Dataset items
___

(* ===== verification/History.v ===== *)
(** Chat sessions: src/src/lewlm/history over the session tables of
    storage/metadata.py.

    The database is two tables; a function of the store is one transaction.  The
    columns hold the values themselves: their JSON texts, and the encryption that
    reading undoes, are left out.  Times are integers.  The identifiers that uuid4
    draws and the readings of the clock are arguments.  An operation returns the store
    it leaves, also where it fails.  Strings are ASCII. *)

From Stdlib Require Import Sorted.
From stdpp Require Import pretty.
From S2P Require Import Prelude PyFloat PyString Json PySort.

Open Scope Z_scope.

(** ** Messages, sessions and turns *)

Record attachment := {
  at_type : string;
  at_name : string;
  at_source_path : option string;
  at_media_type : option string;
  at_detail : option string;
  at_text : option string;
  at_metadata : list (string * json)
}.

Record message := {
  ms_role : string;
  ms_content : string;
  ms_attachments : list attachment;
  ms_tool_call_id : option string;
  ms_tool_calls : option (list json)
}.

Inductive context_policy := FullHistory | LastTurn | SummaryAndLastTurn.
Inductive request_kind := ChatCompletions | Responses | CliChat.

Definition request_kind_value (k : request_kind) : string :=
  match k with ChatCompletions => "chat.completions" | Responses => "responses" | CliChat => "cli.chat" end.

(** [SessionRecord]. *)
Record session := {
  se_id : string;
  se_title : option string;
  se_policy : context_policy;
  se_metadata : list (string * json);
  se_messages : Z;
  se_turns : Z;
  se_created : Z;
  se_updated : Z
}.

#[export] Instance session_eta : Eta session := fun s =>
  Build_session (se_id s) (se_title s) (se_policy s) (se_metadata s) (se_messages s) (se_turns s) (se_created s) (se_updated s).

(** [SessionTurnRecord]. *)
Record turn := {
  tu_id : string;
  tu_session : string;
  tu_kind : request_kind;
  tu_input : list message;
  tu_response : message;
  tu_requested_model : option string;
  tu_model : string;
  tu_max_tokens : Z;
  tu_temperature : f64;
  tu_finish_reason : string;
  tu_usage : list (string * Z);
  tu_metadata : list (string * json);
  tu_created : Z
}.

#[export] Instance turn_eta : Eta turn := fun t =>
  Build_turn (tu_id t) (tu_session t) (tu_kind t) (tu_input t) (tu_response t) (tu_requested_model t) (tu_model t)
    (tu_max_tokens t) (tu_temperature t) (tu_finish_reason t) (tu_usage t) (tu_metadata t) (tu_created t).

(** [SessionDetail] and [SessionExportBundle]: a session with its turns. *)
Record detail := { de_session : session; de_turns : list turn }.

(** [(created_at, turn_id)], the key by which turns are sorted. *)
Definition turn_before (a b : turn) : bool :=
  if tu_created a =? tu_created b then String.ltb (tu_id a) (tu_id b) else tu_created a <? tu_created b.

Definition turn_messages (t : turn) : list message := tu_input t ++ [tu_response t].

(** [flatten_session_turns]. *)
Definition flatten_session_turns (turns : list turn) : list message := concat (map turn_messages (sort_by turn_before turns)).

(** ** The tables *)

Record store := { h_sessions : list session; h_turns : list turn }.

#[export] Instance store_eta : Eta store := fun st => Build_store (h_sessions st) (h_turns st).

Inductive history_error :=
| PrivacyMode
| SessionNotFound (id : string)
| NothingToUpdate (id : string)
| MissingSession (id : string)       (* StorageError of [append_session_turn] *)
| DuplicateTurn (id : string).       (* StorageError of the constraint on turn ids *)

Definition has_id (id : string) (s : session) : bool := (se_id s =? id)%string.

Definition upsert_session (s : session) (st : store) : store :=
  if existsb (has_id (se_id s)) (h_sessions st)
  then st <| h_sessions := map (fun x => if has_id (se_id s) x then s else x) (h_sessions st) |>
  else st <| h_sessions := h_sessions st ++ [s] |>.

Definition later_session (a b : session) : bool :=
  if se_updated a =? se_updated b then se_created b <? se_created a else se_updated b <? se_updated a.

Definition stored_sessions (st : store) : list session := sort_by later_session (h_sessions st).

Definition find_session (id : string) (st : store) : option session := List.find (has_id id) (h_sessions st).

(** The turns go with their session ([ON DELETE CASCADE]). *)
Definition delete_session_row (id : string) (st : store) : store :=
  {| h_sessions := List.filter (fun s => negb (has_id id s)) (h_sessions st);
     h_turns := List.filter (fun t => negb (tu_session t =? id)%string) (h_turns st) |}.

Definition append_session_turn (t : turn) (st : store) : store * result history_error unit :=
  match find_session (tu_session t) st with
  | None => (st, Err (MissingSession (tu_session t)))
  | Some s =>
      if existsb (fun x => tu_id x =? tu_id t)%string (h_turns st) then (st, Err (DuplicateTurn (tu_id t)))
      else
        let counted := s <| se_messages := se_messages s + Z.of_nat (length (tu_input t)) + 1 |>
                         <| se_turns := se_turns s + 1 |> <| se_updated := tu_created t |> in
        ({| h_sessions := map (fun x => if has_id (tu_session t) x then counted else x) (h_sessions st); h_turns := h_turns st ++ [t] |}, Ok ())
  end.

Definition list_session_turns (id : string) (st : store) : list turn :=
  sort_by turn_before (List.filter (fun t => tu_session t =? id)%string (h_turns st)).

(** ** The service *)

Section service.
Context (privacy : bool).

(** [_require_persistence_enabled], then the operation. *)
Definition with_persistence {A} (st : store) (op : store * result history_error A) : store * result history_error A :=
  if privacy then (st, Err PrivacyMode) else op.

Definition with_session {A} (id : string) (st : store) (op : session -> store * result history_error A) : store * result history_error A :=
  match find_session id st with
  | None => (st, Err (SessionNotFound id))
  | Some s => op s
  end.

Definition create_session (uuid : string) (created updated : Z) (title : option string) (metadata : list (string * json)) (policy : context_policy)
    (st : store) : store * result history_error session :=
  with_persistence st
    (let s := {| se_id := uuid; se_title := title; se_policy := policy; se_metadata := metadata; se_messages := 0; se_turns := 0;
                 se_created := created; se_updated := updated |} in
     (upsert_session s st, Ok s)).

Definition list_sessions (st : store) : store * result history_error (list session) :=
  with_persistence st (st, Ok (stored_sessions st)).

Definition get_session (id : string) (st : store) : store * result history_error session :=
  with_persistence st (with_session id st (fun s => (st, Ok s))).

Definition get_session_detail (id : string) (st : store) : store * result history_error detail :=
  with_persistence st (with_session id st (fun s => (st, Ok {| de_session := s; de_turns := list_session_turns id st |}))).

Definition on_detail {A} (f : detail -> A) (r : store * result history_error detail) : store * result history_error A :=
  (r.1, match r.2 with Ok d => Ok (f d) | Err e => Err e end).

Definition list_messages (id : string) (st : store) : store * result history_error (list message) :=
  on_detail (fun d => flatten_session_turns (de_turns d)) (get_session_detail id st).

(** [record_turn]: the turn as it is written, with its id and its time. *)
Definition record_turn (t : turn) (st : store) : store * result history_error detail :=
  with_persistence st (with_session (tu_session t) st (fun _ =>
    match append_session_turn t st with
    | (st, Ok _) => get_session_detail (tu_session t) st
    | (st, Err e) => (st, Err e)
    end)).
(** [speculation_measurements]. *)
Definition speculation_measurements (sc : option speculation) (metadata usage : list (string * json)) : result spec_error (list (string * json)) :=
  match sc with
  | None => Ok []
  | Some sc =>
      let path := match dget "speculation_execution_path" metadata with
                  | Some (JStr s) => if (s =? "lewlm_controller")%string then [("controller_owned_requests", JInt 1)]
                                     else if (s =? "backend_passthrough")%string then [("backend_passthrough_requests", JInt 1)] else []
                  | _ => []
                  end in
      let preferred := if bool_decide (dget "speculation_benchmark_preferred" metadata = Some (JBool true))
                       then [("benchmark_preferred_requests", JInt 1)] else [] in
      let? fallbacks := coerce_int (get_or "speculation_fallback_count" metadata
                                      (get_or "fallback_count" (runtime_summary metadata) (get_or "fallback_count" usage (JInt 0)))) in
      let? t := token_counts_of metadata usage in
      let mode := match sc_mode sc with
                  | DraftModel => ("draft_model_requests", JInt 1) :: if_some "configured_num_draft_tokens" (sc_draft_tokens sc)
                  | PromptLookup => ("prompt_lookup_requests", JInt 1) :: if_some "prompt_lookup_max_ngram_size" (sc_ngram sc)
                                    ++ if_some "prompt_lookup_num_pred_tokens" (sc_pred_tokens sc)
                  | _ => [("frontier_speculation_requests", JInt 1)]
                  end in
      Ok ([("speculative_requests", JInt 1)] ++ path ++ preferred ++ unless_zero "fallback_count" fallbacks ++ mode
          ++ unless_zero "drafted_tokens" (tc_drafted t) ++ unless_zero "accepted_tokens" (tc_accepted t)
          ++ unless_zero "verified_tokens" (tc_verified t) ++ unless_zero "rejected_tokens" (tc_rejected t)
          ++ unless_zero "rollback_tokens" (tc_rollback t)
          ++ if 0 <? tc_drafted t then [("acceptance_rate", JFloat (f_round4 (int_truediv (tc_accepted t) (tc_drafted t))))] else [])
  end.

(** ** Which plans are made *)

(** What holds of a candidate that may be executed. *)
Record usable_plan (manifests : list manifest) (st : spec_settings) (primary : manifest) (runtime : affinity) (snapshot : option json)
    (context_tokens : Z) (p : planned) : Prop := {
  up_allowed : settings_allow_mode st (pn_mode p) = true;
  up_supported : forall modes, runtime_supported_modes snapshot = Some modes -> pn_mode p ∈ modes;
  up_companion : forall c, c ∈ pn_companions p ->
    c ∈ manifests /\ mf_id c <> mf_id primary /\ mf_status c = Runnable /\ runtime ∈ mf_affinity c
    /\ (forall n, mf_context c = Some n -> context_tokens <= n);
  up_named : forall id, sc_companion (pn_request p) = Some id -> exists c, pn_companions p = [c] /\ (id = mf_id c \/ get_manifest manifests id = Some c);
  up_draft : pn_mode p = DraftModel -> exists c, pn_draft p = Some c /\ pn_companions p = [c]
    /\ (sc_auto (pn_request p) = true -> forall x, x ∈ draft_candidates manifests primary context_tokens -> draft_before primary x c = false)
}.

Lemma context_fits_spec m tokens : context_fits m tokens = true <-> forall n, mf_context m = Some n -> tokens <= n.
Proof.
  unfold context_fits. destruct (mf_context m) as [n|]; [|done]. rewrite negb_true_iff, Z.ltb_ge. split; [by intros H ? [= <-]|by intros H; apply H].
Qed.

Lemma lacks_mode_false modes m : lacks_mode modes m = false -> forall l, modes = Some l -> m ∈ l.
Proof. intros H l ->. by apply negb_false_iff, member_true in H. Qed.

Lemma companion_unfit_None m primary runtime tokens :
  companion_unfit m primary runtime tokens = None ->
  mf_id m <> mf_id primary /\ mf_status m = Runnable /\ runtime ∈ mf_affinity m /\ (forall n, mf_context m = Some n -> tokens <= n).
Proof.
  unfold companion_unfit. destruct (mf_id m =? mf_id primary)%string eqn:Hid; [done|]. destruct (bool_decide (mf_status m = Runnable)) eqn:Hs; [|done].
  destruct (member runtime (mf_affinity m)) eqn:Ha; [|done]. destruct (context_fits m tokens) eqn:Hc; [|done]. intros _.
  split_and!; [by apply String.eqb_neq|by apply bool_decide_eq_true_1 in Hs|by apply member_true|by apply context_fits_spec].
Qed.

___

- [Exercise details] Among the entries above, locate the lines containing "at_detail : option string;" and "tu_response : message;", and transcribe exactly those two lines and all lines between.

- [The completed task]
  at_detail : option string;
  at_text : option string;
  at_metadata : list (string * json)
}.

Record message := {
  ms_role : string;
  ms_content : string;
  ms_attachments : list attachment;
  ms_tool_call_id : option string;
  ms_tool_calls : option (list json)
}.

Inductive context_policy := FullHistory | LastTurn | SummaryAndLastTurn.
Inductive request_kind := ChatCompletions | Responses | CliChat.

Definition request_kind_value (k : request_kind) : string :=
  match k with ChatCompletions => "chat.completions" | Responses => "responses" | CliChat => "cli.chat" end.

(** [SessionRecord]. *)
Record session := {
  se_id : string;
  se_title : option string;
  se_policy : context_policy;
  se_metadata : list (string * json);
  se_messages : Z;
  se_turns : Z;
  se_created : Z;
  se_updated : Z
}.

#[export] Instance session_eta : Eta session := fun s =>
  Build_session (se_id s) (se_title s) (se_policy s) (se_metadata s) (se_messages s) (se_turns s) (se_created s) (se_updated s).

(** [SessionTurnRecord]. *)
Record turn := {
  tu_id : string;
  tu_session : string;
  tu_kind : request_kind;
  tu_input : list message;
  tu_response : message;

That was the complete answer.